Franky, I’m worried that all these people self diagnosing or declaring that they might have been ASD but are cured or whatever diminishes what I have to go through daily. It diminishes the plea for help from someone I know who can’t even recruit a PA for her son ( her son was a 2:1 at school so high needs).
I equate it to someone having low back discomfort compared to a broken back. I don’t dispute that degenerative changes might cause discomfort but it’s not as extreme as a broken back. Yes you might have struggled to work or had fewer friends - I hear all that.
In contrast, my son was bowel incontinent until aged 10 and was frequently left to sit in his poo all day when aged 8 or 9 as his PA professed not to have noticed. Even now aged 20 can only make 3 defined and learnt journeys on his own.
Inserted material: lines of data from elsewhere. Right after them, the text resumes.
(* ===== verification/GsmCbHandler.v ===== *)
(** The delivery of cell broadcast messages: services/sms/gsm/gsm_sms_cb_handler.cpp.
    The pages of a message wait in a list until all have come, are then joined
    and broadcast. *)

From stdpp Require Import base tactics option list list_numbers gmap.
From Stdlib Require Import ZArith Lia Bool.
From coqutil Require Import Datatypes.RecordSettersUsingExistingGetters.
From S2P Require Import Prelude GsmTypes SmsCommonUtils TextCoder GsmCb.
Open Scope Z_scope.
Open Scope sms_scope.

Definition MAX_CB_MSG_LIST_SIZE : Z := 10000.
Definition DEFAULT_EXPIRED_TIME : Z := 3 * 60 * 60.
(** The reserved values of cdma_sms_common.h. *)
Definition CMAE_CATEGORY_RESERVED : Z := 12.
Definition CMAE_RESPONSE_RESERVED : Z := 8.

(** ** Data *)

(** A message some pages of which are here; the location it is meant for. *)
Record SmsCbInfo : Type := {
  info_header : GsmCbMessageHeader;
  cbMsgs : gmap Z GsmCbCodec;
  info_plmn : list Z;
  info_lac : Z;
  info_cid : Z;
}.
Definition defaultValue : Z := -1.
Definition MatchLocation (info : SmsCbInfo) (plmn : list Z) (lac cid : Z) : bool :=
  bool_decide (plmn = info_plmn info) &&
  ((info_lac info =? defaultValue) || (info_lac info =? lac)) &&
  ((info_cid info =? defaultValue) || (info_cid info =? cid)).

(** What is broadcast. *)
Record CbData : Type := {
  cd_msgBody : list Z;
  cd_serial : Z; cd_recvTime : Z; cd_msgId : Z; cd_format : Z; cd_category : Z;
  cd_isEtws : bool; cd_isCmas : bool;
  cd_cmasClass : Z; cd_cmasCate : Z; cd_severity : Z; cd_urgency : Z; cd_certainty : Z;
  cd_warnType : Z; cd_msgType : Z; cd_langType : Z; cd_dcs : Z; cd_priority : Z;
  cd_isPrimary : bool; cd_cmasRes : Z; cd_geoScope : Z; cd_languageCode : list Z;
}.
Inductive CbAction : Type := SMS_EMERGENCY_CB_RECEIVE_COMPLETED | SMS_CB_RECEIVE_COMPLETED.
Record CbWant : Type := {
  want_action : CbAction;
  want_data : CbData;
  want_plmn : list Z; want_lac : Z; want_cid : Z;
}.
Inductive CbEffect : Type :=
  | StartAbility (want : CbWant)
  | PublishCommonEvent (want : CbWant). (* ordered, for holders of RECEIVE_MESSAGES *)

Record GsmSmsCbHandler : Type := {
  cbMsgList_ : list SmsCbInfo;
  cid_ : Z;
  lac_ : Z;
  plmn_ : list Z;
  cb_effects : list CbEffect;
}.
Definition new_handler : GsmSmsCbHandler :=
  {| cbMsgList_ := []; cid_ := -1; lac_ := -1; plmn_ := []; cb_effects := [] |}.

Inductive CbEvent : Type := RADIO_CELL_BROADCAST (pdu : list Z) | OTHER_EVENT.

(** What the core service answers while an event is handled. *)
Inductive CellLocation : Type := NoLocation | OtherLocation | GsmLocation (lac cid : Z).
Record CbRadio : Type := {
  operator_numeric : list Z;
  cell_location : CellLocation;
  radio_clock : Clock;
}.

(** [operator==] of the header. *)
Definition same_message (a b : GsmCbMessageHeader) : bool :=
  (geoScope (serialNum a) =? geoScope (serialNum b)) && (msgCode (serialNum a) =? msgCode (serialNum b)) &&
  (cbMsgId a =? cbMsgId b).

(** ** The list *)

Section handler.
Context `{CbExtension, Iconv}.
Context (radio : CbRadio).
Instance handler_clock : Clock := radio_clock radio.

Definition handler (A : Type) : Type := M GsmSmsCbHandler A.

Definition FindCbMessage (cbMessage : GsmCbCodec) (cbMsgList : list SmsCbInfo) : option SmsCbInfo :=
  last (filter (fun info => same_message (info_header info) (cbHeader_ cbMessage) = true) cbMsgList).

(** The handler's own location follows the last message added. *)
Definition InitLocation (info : SmsCbInfo) : handler SmsCbInfo :=
  let info := info <| info_plmn := operator_numeric radio |> in
  match cell_location radio with
  | GsmLocation lac cid =>
    let info := info <| info_lac := lac |> <| info_cid := cid |> in
    let scope := geoScope (serialNum (info_header info)) in
    let info := if scope =? 2 then info <| info_cid := defaultValue |>
                else if (scope =? 3) || (scope =? 0) then info
                else info <| info_cid := defaultValue |> <| info_lac := defaultValue |> in
    modify (fun s => s <| plmn_ := info_plmn info |> <| cid_ := info_cid info |> <| lac_ := info_lac info |>);;
    ret info
  | _ => ret info
  end.
Definition AddCbMessageToList (cbMessage : GsmCbCodec) : handler unit := inspect (fun s =>
  match FindCbMessage cbMessage (cbMsgList_ s) with
  | Some _ => ret tt
  | None =>
    do info <- InitLocation {| info_header := cbHeader_ cbMessage;
                               cbMsgs := {[ page (cbHeader_ cbMessage) := cbMessage ]};
                               info_plmn := []; info_lac := -1; info_cid := -1 |};
    modify (fun s =>
      let l := cbMsgList_ s in
      let l := if MAX_CB_MSG_LIST_SIZE <? zlength l then drop (length l / 2) l else l in
      s <| cbMsgList_ := l ++ [info] |>)
  end).

(** The loop of [CheckCbMessage]: it ends at the first entry of the message. *)
Inductive PageSearch : Type := NoEntry | PagePresent | PageInserted (count : Z).
Fixpoint InsertPage (cbMessage : GsmCbCodec) (l : list SmsCbInfo) : PageSearch * list SmsCbInfo :=
  match l with
  | [] => (NoEntry, [])
  | info :: l =>
    let h := cbHeader_ cbMessage in
    if same_message (info_header info) h then
      if negb (updateNum (serialNum h) - updateNum (serialNum (info_header info)) =? 0) then (NoEntry, info :: l)
      else match cbMsgs info !! page h with
      | Some _ => (PagePresent, info :: l)
      | None =>
        let msgs := <[page h := cbMessage]> (cbMsgs info) in
        (PageInserted (u8 (Z.of_nat (size msgs))), info <| cbMsgs := msgs |> :: l)
      end
    else let '(r, l) := InsertPage cbMessage l in (r, info :: l)
  end.
Definition CheckCbMessage (cbMessage : GsmCbCodec) : handler Z := inspect (fun s =>
  match InsertPage cbMessage (cbMsgList_ s) with
  | (PagePresent, _) => ret 1
  | (PageInserted count, l) =>
    modify (fun s => s <| cbMsgList_ := l |>);;
    if totalPages (cbHeader_ cbMessage) =? 1 then AddCbMessageToList cbMessage;; ret 1 else ret count
  | (NoEntry, _) => AddCbMessageToList cbMessage;; ret 1
  end).

(** From the last entry down to the second one. *)
Fixpoint ClearExpiredLoop (i : nat) (l : list SmsCbInfo) : list SmsCbInfo :=
  match i with
  | O => l
  | S j =>
    match l !! i with
    | Some info => if DEFAULT_EXPIRED_TIME <? time_now - recvTime (info_header info) then drop (S i) l
                   else ClearExpiredLoop j l
    | None => l
    end
  end.
Definition ClearExpiredMessage : handler unit :=
  modify (fun s => s <| cbMsgList_ := ClearExpiredLoop (length (cbMsgList_ s) - 1) (cbMsgList_ s) |>).

Definition RemoveCbMessageFromList (cbMessage : GsmCbCodec) : handler unit :=
  modify (fun s => s <| cbMsgList_ := filter (fun info =>
    same_message (info_header info) (cbHeader_ cbMessage) || negb (MatchLocation info (plmn_ s) (lac_ s) (cid_ s)) = false)
    (cbMsgList_ s) |>).

(** ** The broadcast *)

Definition GetCbData (c : GsmCbCodec) : CbData :=
  let codingGroup := GetCodingGroup c in
  {| cd_msgBody := []; cd_serial := GetSerialNum c; cd_recvTime := GetReceiveTime c; cd_msgId := GetMessageId c;
     cd_format := CB_FORMAT_3GPP; cd_category := cbMsgId (cbHeader_ c); cd_isEtws := IsEtwsMessage (cbMsgId (cbHeader_ c));
     cd_isCmas := IsCmasMessage c; cd_cmasClass := CMASClass (GetMessageId c); cd_cmasCate := CMAE_CATEGORY_RESERVED;
     cd_severity := GetCmasSeverity c; cd_urgency := GetCmasUrgency c; cd_certainty := GetCmasCertainty c;
     cd_warnType := GetWarningType (cbMsgId (cbHeader_ c)) 0; cd_msgType := cbMsgType (cbHeader_ c);
     cd_langType := if (codingGroup =? 0) || (codingGroup =? 2) || (codingGroup =? 3)
                    then Z.land (cbLangType (cbHeader_ c)) 15 else CB_MSG_UNSPECIFIED;
     cd_dcs := cbd_codingScheme (cbDcs (cbHeader_ c)); cd_priority := GetPriority c; cd_isPrimary := IsEtwsPrimary c;
     cd_cmasRes := CMAE_RESPONSE_RESERVED; cd_geoScope := geoScope (serialNum (cbHeader_ c));
     cd_languageCode := GetLanguageCode c |}.
(** The pages of a [std::map] with [uint8_t] keys, in their order. *)
Definition pages_in_order (msgs : gmap Z GsmCbCodec) : list GsmCbCodec := omap (fun k => msgs !! k) (seqZ 0 256).
(** An ordinary message counts as primary until it has a body. *)
Definition PackageWantData (plmn : list Z) (lac cid : Z) (cbMessage : GsmCbCodec) (msgBody : list Z) : CbWant :=
  let sendData := (GetCbData cbMessage) <| cd_msgBody := msgBody |> in
  let isPrimary := cd_isPrimary sendData && (zlength msgBody =? 0) in
  {| want_action := if isPrimary then SMS_EMERGENCY_CB_RECEIVE_COMPLETED else SMS_CB_RECEIVE_COMPLETED;
     want_data := sendData <| cd_isPrimary := isPrimary |>;
     want_plmn := plmn; want_lac := lac; want_cid := cid |}.
Definition SetWantData (cbMessage : GsmCbCodec) : handler CbWant := inspect (fun s =>
  match FindCbMessage cbMessage (cbMsgList_ s) with
  | None => fail
  | Some info =>
    let rawMsgBody := pages_in_order (cbMsgs info) ≫= messageRaw_ in
    do msgBody <- of_outcome (ConvertToUTF8 cbMessage rawMsgBody);
    ret (PackageWantData (plmn_ s) (lac_ s) (cid_ s) cbMessage msgBody)
  end).
Definition emit (e : CbEffect) : handler unit := modify (fun s => s <| cb_effects := cb_effects s ++ [e] |>).
Definition SendCbMessageBroadcast (cbMessage : GsmCbCodec) : handler unit :=
  do want <- SetWantData cbMessage;
  emit (StartAbility want);;
  emit (PublishCommonEvent want).

(** What is done with a decoded page. *)
Definition HandlePage (cbMessage : GsmCbCodec) : handler unit :=
  ClearExpiredMessage;;
  do pageCnt <- CheckCbMessage cbMessage;
  if totalPages (cbHeader_ cbMessage) =? pageCnt
  then ignore (SendCbMessageBroadcast cbMessage);; RemoveCbMessageFromList cbMessage
  else ret tt.
Definition HandleCbMessage (pdu : list Z) : handler unit :=
  match CreateCbMessage pdu with
  | Ret cbMessage => HandlePage cbMessage
  | Fail => ret tt
  | Crash => crash
  end.
Definition ProcessEvent (event : CbEvent) : handler unit :=
  match event with RADIO_CELL_BROADCAST pdu => HandleCbMessage pdu | OTHER_EVENT => ret tt end.
Definition Init : handler unit := modify (fun s => s <| cbMsgList_ := [] |>).
End handler.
He had to be helped into in a sack for the sack race by 2 fellow pupils when aged 11.
ASD is a currency and by self diagnosing there is a worry that people devalue a currency and for some they really have no life at all without all the support needed for their ASD.
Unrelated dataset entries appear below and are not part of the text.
(** Until the last page nothing is published. *)
Lemma assemble_before last before : Forall (fun d => page_of (snd d)) before -> 1 <= last <= n ->
  (last ∉ numbers (map snd before)) -> forall m pages,
  (last ∉ pages) -> (forall i, i ∈ pages -> 1 <= i <= n) ->
  (m !! k = None /\ pages = ∅ \/ exists e, m !! k = Some e /\ holds e pages) ->
  exists m', plain_all place before m = (m', []) /\
    (m' !! k = None /\ numbers (map snd before) ∪ pages = ∅ \/
     exists e, m' !! k = Some e /\ holds e (numbers (map snd before) ∪ pages)).
Proof.
  induction 1 as [|[radio c] before Hc _ IH]; intros Hlast Hnot m pages Hpages Hrange Hm.
  { exists m. split; [done|]. assert (numbers (map snd []) ∪ pages = pages) as -> by apply union_empty_l_L. done. }
  cbn [map snd] in *. unfold numbers in Hnot. cbn [map list_to_set] in Hnot.
  apply not_elem_of_union in Hnot as [Hnc Hnot]. apply not_elem_of_singleton in Hnc.
  assert (exists e, default (started c place) (m !! k) = e /\ holds e pages) as (e & He & Hh).
  { destruct Hm as [[Hk ->] | (e & Hk & Hh)]; rewrite Hk; [exists (started c place); split; [done|by apply started_holds]|by exists e]. }
  cbn [plain_all]. rewrite (assemble_page c m e pages Hc He Hh). rewrite decide_False.
  - destruct (IH Hlast Hnot (<[k := joined c e]> m) ({[ page (cbHeader_ c) ]} ∪ pages)) as (m' & Hrun & Hm').
    + set_solver.
    + intros i [-> %elem_of_singleton|Hi]%elem_of_union; [exact (po_page c Hc)|by apply Hrange].
    + right. exists (joined c e). rewrite lookup_insert_eq. split; [done|by apply joined_holds].
    + rewrite Hrun. exists m'. split; [done|]. unfold numbers in *. cbn [map list_to_set snd].
      replace ({[ page (cbHeader_ c) ]} ∪ list_to_set (map (fun c => page (cbHeader_ c)) (map snd before)) ∪ pages) with
        (list_to_set (map (fun c => page (cbHeader_ c)) (map snd before)) ∪ ({[ page (cbHeader_ c) ]} ∪ pages) : gset Z) by set_solver.
      done.
  - intros [_ Hsize]. assert (({[ page (cbHeader_ c) ]} ∪ pages) ⊆ list_to_set (seqZ 1 n) ∖ {[ last ]}) as Hsub.
    { intros i Hi. apply elem_of_difference. split; [|set_solver]. apply elem_of_list_to_set, elem_of_seqZ.
      apply elem_of_union in Hi as [-> %elem_of_singleton|Hi]; [pose proof (po_page c Hc)|specialize (Hrange i Hi)]; lia. }
    apply subseteq_size in Hsub.
    assert ({[ last ]} ⊆ (list_to_set (seqZ 1 n) : gset Z)) as Hin by (apply singleton_subseteq_l, elem_of_list_to_set, elem_of_seqZ; lia).
    pose proof (size_difference _ _ Hin) as Hd. rewrite size_list_to_set, size_singleton, length_seqZ in Hd by apply NoDup_seqZ.
    lia.
Qed.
For goodness sake I have a son with complex ND and myself have trich, have always been obtuse and misunderstand conversations, as left handed and could not write properly etc. I have even had a friend who is an Ed Psych say ‘you know you have the female presentation of ASD. ‘ I have every single component of dyspraxia and dreaded exams as I could not write fast enough and my pen bled ink all over. Great but I look at myself and think ‘I had a professional career - I have a marriage so what? ‘ What is the point of me getting motor coordination or ASD diagnosed.
Why would I clog up the system even asking for a diagnosis when there are kids like my son waiting? What so I can understand myself better? I can read up on SPD and ASD and self treat. I don’t need a label. in the meantime, kids like my son literally can’t function without support and ultimately the school will add additional support before funding is even received for it as frankly, in the example of my son, he was going nowhere near a DS classroom without a PA in attendance whilst at school.
So thats me frustration with it all. As someone who could easily self diagnose and even be diagnosed as ASD, I think ‘what’s the point?’ If I need to understand myself better I can read a book, Heavens I have had to fill in all the forms for my son and was mentally ticking the boxes for myself. I don’t really get the need to diagnose to have understanding of one’s self. I don’t need a diagnosis - and I sat that as someone who had an unsolicited diagnosis from a family friend who is an expert on ASD ( he had head of an ASD special school and a well respected Ed Psych).
Sadly we don’t have a country with unlimited resources and that’s my worry. There are kids waiting for assessments like my son.